I was forged in the hellfires of video games, childhood obesity, and super vulgarity. I am the product of quasi-insane parents with no ideas of social boundaries, unhealthy amounts of fetish pornography, and a rampant obsession with reading, writing, playing and watching. I spend my time obsessing over my favorite authors, bands, video games, and movies. I’m easily excitable, and usually on the verge of seizure due to a caffeine addiction that would stop most peoples’ hearts.
Unlike most raving lunatic nerds, I generally bathe consistently (almost), enjoy more things than I hate, and have convinced a girl through means of the Force to date me. A modern date Hamlet, I have spent the better part of my 20′s in college, and am confusedly wandering the real world (whatever that means) after recently finishing a graduate program in English.
In my spare time I fight crime as a masked vigilante.
During daylight hours I wear the mask of an ordinary, run-of-the-mill citizen. I go to work. I make small-talk with the mailman. I attend the gym twice a week and the doctor several times a year so as to avoid health complications.
It’s an existence worth living.
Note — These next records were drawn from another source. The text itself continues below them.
Lemma load_workload_valid scenario w p w' : load_workload machine readFile root scenario w = (Ok p, w') ->
  WorkloadProjection_valid p.2 /\ projection_ok p.2.
Proof.
  unfold load_workload. intros H. effect_inv H. cbn. split; [by eapply ProjectWorkload_valid|by eapply ProjectWorkload_Ok].
Qed.

Lemma default_runner_valid path request projection w r orchestration w' :
  default_runner machine path request projection w = (Ok (r, orchestration), w') ->
  EngineResult_valid r /\ is_u64 orchestration
  /\ Z.of_nat (length (er_Samples r)) = sa_SampleIterations (rq_Sampling request).
Proof.
  unfold default_runner. destruct (m_engine machine path "benchmark" w) as [[[ctx engine] elapsed] w1]. intros [= H _].
  pose proof H as [Hr Ho]%RunEngine_valid. apply RunEngine_Ok in H as [H _]. split; [done|]. split; [done|]. apply H.
Qed.

Lemma default_profile_runner_valid path request projection w r orchestration w' :
  default_profile_runner machine path request projection w = (Ok (r, orchestration), w') ->
  ProfileEngineResult_valid r /\ is_u64 orchestration
  /\ Z.of_nat (length (pr_Samples r)) = sa_SampleIterations (pq_Sampling request).
Proof.
  unfold default_profile_runner. destruct (m_engine machine path "profile" w) as [[[ctx engine] elapsed] w1]. intros [= H _].
  pose proof H as [Hr Ho]%RunProfileEngine_valid. apply RunProfileEngine_Ok in H as [H _]. split; [done|]. split; [done|]. apply H.
Qed.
But still only a front.
After dusk, I shed my alter-ego and indulge my true desires – comic books, movies, black coffee, soda pop, emphatic rants, cultural hypertextuality and occasionally sipping on a good beer.
For better or worse, the writings I cook up read as casual musings, lightly dusted with insight and profanity.
Not much is known about Bateman, other than his affinity for loitering at cheer leading practices, and an impressive ability to litigate himself out of any bind. Fond of returning video tapes any at hour of the day, and feeding automatic teller machines particularly furry animals, Bateman is the third in the founding Omega Level triumvirate. The Man Behind the Curtain, he is responsible for all the programming and business transactions that are undertaken on the site. Don’t let the sanguine-scented leather gloves he’s always wearing fool you, he’s a decent guy. Just don’t get in his car or accept his candy.
Once in a generation comes a child that is destined for great things. He’s brought into the world with wide eyes and an open mind. He learns, he walks, he talks. He’s beloved by everyone though he is still a boy. The boy studies hard and visualizes his goals. He manages his time effectively and sets out to change the world for the better. Now the boy is a man. He lives in a man’s world, had grown up views and ideals. With those ideals comes grown up problems. However, that’s no problem for our hero. After all, men such as him only come once in a generation.
The Dude was raise to be that man’s arch nemesis. However, even the villain is the hero of his own story.
Genetically engineered to slack off and given a license to sass, the Dude was a black belt in sarcasm by the time he was 10. The Dude’s life changed the day his father brought home a SEGA master system. This event had a ripple effect that ensured two things. The Dude would buck trends as he was a SEGA kid in a Nintendo world, and he would put anything off to ensure he had time to game.
Video games, comics, books, and movies have forged a lifelong love affair with the story telling process. So the Dude rides the cosmos on this little blue marble looking for the next great tale.
Raised in the cold and unforgiving bosom of the Garden State, hard-boiled in the alleyways of the Witch City, and now hiding from creditors in Disney’s shadow, Patrick is OL’s adopted scribe and resident Nic Cage expert.
He watches a lot of movies – usually absurd action movies or painfully bad ones for children. Although when it comes to “real” movies, he worships at the altar of Shane Black.
He remembers watching the first televised David Blaine special while hospitalized for asthma. This influenced Patrick to rip the IV out of his wrist. It was very painful.
Patrick favors writing in the third person.